Я не говорю уже о том, что через нее по многу раз в день в одну и другую сторону проходили и сам Ендржеевский, и члены его семьи. Это еще полбеды. А сколько раз приходили и уходили служащие больницы, а также знакомые Ендржеевского и незнакомые, даже больные, которым, казалось, совсем незачем было ходить на квартиру заведующего. Я сосчитал, что один только пленный австриец Ганс (из числа работающих в больнице), в обязанность которого входило носить из кухни на квартиру Ендржеевского завтраки, обеды и ужины, а также топить у него печи, проходил через мое обиталище — если считать туда и обратно — не менее четырнадцати раз в день!
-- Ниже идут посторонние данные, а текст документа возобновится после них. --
(** * Carbon-Intensity-API: range splitting, retry and half-hour rounding

    A shallow embedding of [carbon_intensity_api.py]
    (class [CarbonIntensityAPI]) and the properties of its three
    algorithms: [_nearest_hh], [_fetch_url] and [between].

    Modelling conventions.
    - A [datetime] is a count of microseconds on its own wall clock
      (Python's naive arithmetic is exact on that count: no leap seconds)
      together with its [tzinfo].  A [tzinfo] gives a UTC offset for each
      wall clock, fixed as for [pytz.utc] and [datetime.timezone] or
      changing as for a zone with daylight saving; arithmetic keeps the
      [tzinfo] and moves the wall clock, comparison and subtraction follow
      Python's rule for values of one [tzinfo] object and of two.  A
      value has [fold = 0], the default of the constructor and of every
      result of arithmetic.  The timeline is unbounded: the interpreter's
      [OverflowError] outside years 1..9999 is not part of the model.
    - A [timedelta] is a signed count of microseconds.
    - The outside world (HTTP server, [sleep]) is a trace of events; the
      server is a function of the trace so far and of the request.
    - Exceptions are values of [PyExc]; a computation returns a value or
      raises, and threads the world. *)

From Stdlib Require Import ZArith List Bool String Ascii Lia.
From Equations Require Import Equations.
Import ListNotations.
Set Warnings "-register-all".
Open Scope string_scope.
Open Scope Z_scope.
Open Scope list_scope.

(** ** Time *)

Module Time.

(** [datetime.timedelta], normalised to microseconds. *)
Definition timedelta_t := Z.

Definition timedelta (days minutes seconds : Z) : timedelta_t :=
  days * 86400000000 + minutes * 60000000 + seconds * 1000000.

Definition minutes (m : Z) : timedelta_t := timedelta 0 m 0.
Definition days (d : Z) : timedelta_t := timedelta d 0 0.

(** A [tzinfo] object.  Its UTC offset is a function of the wall clock,
    constant between changes: [tz_base] before the first change, and from
    each wall-clock time in [tz_changes] on, the offset given with it
    ([datetime.timezone] and [pytz.utc] have no change; a zone with
    daylight saving has two a year).  Python compares [tzinfo] objects
    with [is]: two values are the same object when they agree on
    [tz_id] and on the rule. *)
Record tzinfo_t := mkTz {
  tz_id : N;
  tz_base : Z;
  tz_changes : list (Z * Z) }.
Практически я все время находился «на людях» и у меня не было ни одного часа, когда я смог бы остаться один. Исключение составляли разве только часы ночные, но и то не всякую ночь.
Все это настолько выводило меня из терпения, что я не мог уже оставаться дома и бежал куда попало: то, неизвестно зачем, в город, то угрюмо бродил возле кладбища, то подолгу стоял на берегу Десны, глядя на медленно текущую воду и в то же время ничего не видя.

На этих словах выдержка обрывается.